Ex militare ucciso a coltellate mentre dorme, arrestati la moglie e due figli

La vittima è Pietro Ferrera, 45 anni. Il delitto si è consumato in casa, in un appartamento di via Falsomiele. E' stata la moglie a chiamare il 118 e ad autodenunciarsi. In casa c'erano anche due figli della coppia. Sono tutti sotto accusa da parte della polizia

Tre lame diverse hanno colpito a morte Pietro Ferrera, ex militare in pensione di 45 anni, ucciso la notte scorsa. L'uomo era nella sua casa, al civico 138 di via Falsomiele, e stava dormendo quando è stato aggredito. A impugnare i coltelli sarebbero stati la moglie Salvatrice Spataro, 45 anni, e due dei loro quattro figli, Mario e Vittorio. La donna e i due ragazzi, rispettivamente di 20 e 21 anni, sono stati arrestati dalla polizia.

Via Falsomiele, uccide il marito a coltellate e poi chiama il 118: "Venite subito"

Il delitto è avvenuto intorno alla mezzanotte. La donna avrebbe preso un coltello e avrebbe ripetutamente colpito il marito che stava dormendo. Poi lei stessa ha chiamato il 118: "Venite subito... ho colpito con diverse coltellate mio marito mentre dormiva, accanto a me c'è mio figlio, è tutto insanguinato". Quando l'ambulanza del 118 è arrivata sul posto, i sanitari hanno solo potuto constatare il decesso.
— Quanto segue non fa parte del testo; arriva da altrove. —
(** A tree whose mappings hold pairs with distinct keys. *)
Fixpoint tidy (n : Node) : bool :=
  if bool_decide (n_Kind n = MappingNode)
  then Nat.even (List.length (n_Content n)) && bool_decide (NoDup (keys_of (n_Content n)))
       && (fix all (l : list Node) : bool := match l with _ :: v :: rest => tidy v && all rest | _ => true end) (n_Content n)
  else true.
Fixpoint tidy_values (l : list Node) : bool := match l with _ :: v :: rest => tidy v && tidy_values rest | _ => true end.
(** A mapping of that kind, from the inside. *)
Record tidy_mapping (content : list Node) : Prop := {
  tm_even : even_list content; tm_keys : NoDup (keys_of content); tm_values : tidy_values content = true;
}.
Lemma tidy_unfold n : tidy n = true <-> (n_Kind n = MappingNode -> tidy_mapping (n_Content n)).
Proof.
  destruct n as [kind ? ? ? ? ? ? ? ? ? ? l]. cbn. case_bool_decide as Hk; [|naive_solver].
  change ((fix all (l : list Node) : bool := match l with _ :: v :: rest => tidy v && all rest | _ => true end) l) with (tidy_values l).
  rewrite !andb_true_iff, bool_decide_eq_true. split; [intros [[? ?] ?] _; by constructor|]. intros H. by destruct (H Hk).
Qed.
Lemma tidy_lookup l key v : tidy_values l = true -> lookup_key l key = Some v -> tidy v = true.
Proof.
  induction l as [| |k w rest IH] using pairs_ind; cbn; [done|done|]. intros [Hw Hr]%andb_true_iff.
  destruct (String.eqb (n_Value k) key); [naive_solver|by apply IH].
Qed.
Lemma tidy_replace l key v : tidy v = true -> tidy_mapping l -> tidy_mapping (replace_key l key v).
Proof.
  intros Hv [He Hk Hw].
  assert (Hs : keys_of (replace_key l key v) = keys_of l /\ List.length (replace_key l key v) = List.length l /\ tidy_values (replace_key l key v) = true).
  { clear He Hk. revert Hw. induction l as [| |k w rest IH] using pairs_ind; cbn; [done|done|]. intros [Hw Hr]%andb_true_iff.
    destruct (String.eqb (n_Value k) key); cbn; [by rewrite Hv, Hr|]. destruct (IH Hr) as (-> & -> & ->). by rewrite Hw. }
  destruct Hs as (Hs & Hl & Ht). constructor; [unfold even_list; by rewrite Hl|by rewrite Hs|done].
Qed.
Lemma tidy_append l key v : tidy v = true -> lookup_key l key = None -> tidy_mapping l -> tidy_mapping (append_key l key v).
Proof.
  intros Hv Hn%lookup_key_None [He Hk Hw]. unfold append_key.
  assert (Hs : keys_of (l ++ [key_node key; v])%list = (keys_of l ++ [key])%list /\ Nat.even (List.length (l ++ [key_node key; v])%list) = true
    /\ tidy_values (l ++ [key_node key; v])%list = true).
  { clear Hn Hk. revert He Hw. unfold even_list. induction l as [| |k w rest IH] using pairs_ind; cbn; [by rewrite Hv|done|].
    intros He [Hw Hr]%andb_true_iff. destruct (IH He Hr) as (-> & ? & ->). by rewrite Hw. }
  destruct Hs as (Hs & Hl & Ht). constructor; [done| |done]. rewrite Hs. apply NoDup_app.
  split_and!; [done| |apply NoDup_singleton]. by intros x Hx ->%list_elem_of_singleton.
Qed.
Lemma tidy_delete l key : tidy_mapping l -> tidy_mapping (delete_key l key).
Proof.
  intros [He Hk Hw].
  assert (Hs : keys_of (delete_key l key) `sublist_of` keys_of l /\ (even_list l -> even_list (delete_key l key)) /\ tidy_values (delete_key l key) = true).
  { clear He Hk. revert Hw. unfold even_list. induction l as [| |k w rest IH] using pairs_ind; cbn; [done|done|]. intros [Hw Hr]%andb_true_iff.
    destruct (IH Hr) as (? & ? & Ht). destruct (String.eqb (n_Value k) key); cbn; [split_and!; [by constructor|done|done]|].
    rewrite Hw, Ht. split_and!; [by constructor|done|done]. }
  destruct Hs as (Hs & Hl & Ht). constructor; [by apply Hl|by eapply sublist_NoDup|done].
Qed.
L'uscita degli arrestati dalla Questura | Video

Agli agenti della polizia, giunti sul luogo del delitto, la donna avrebbe detto di avere ucciso il coniuge perchè stanca delle liti continue. Quando tutto è avvenuto, in casa c'erano anche i due figli maggiorenni della coppia (gli altri due sono minorenni e avevano trascorso la notte da una parente ndr) . Inizialmente sembrava che uno di loro fosse intervenuto in auto del padre. Con il passare delle ore però la posizione dei due giovani si è aggravata. Al fermo come indiziata di delitto di Salvatrice Spataro si è aggiunto quello dei due figli. Tutti avrebbero colpito Ferrera.

"Abbiamo fermato oltre alla madre anche i due figli di 20 e 21 anni che hanno confessato e partecipato all'omicidio - dice Rodolfo Ruperti, capo della Squadra mobile  -. Stiamo cercando di capire fino in fondo le motivazioni che hanno portato a questo gesto di assoluta follia". Madre e figli parlano di "maltrattamenti che andavano avanti da anni - spiega Ruperti -, ma di cui noi non abbiamo assolutamente traccia".  "Ci siamo subito resi conto dopo i sopralluoghi della scientifica e dei miei uomini  - aggiunge Ruperti - che a partecipare all'omicidio erano state più persone. Tutte e tre hanno confessato. L'uomo è stato ucciso prima con alcune coltellate inferte dalla moglie e subito dopo dai figli".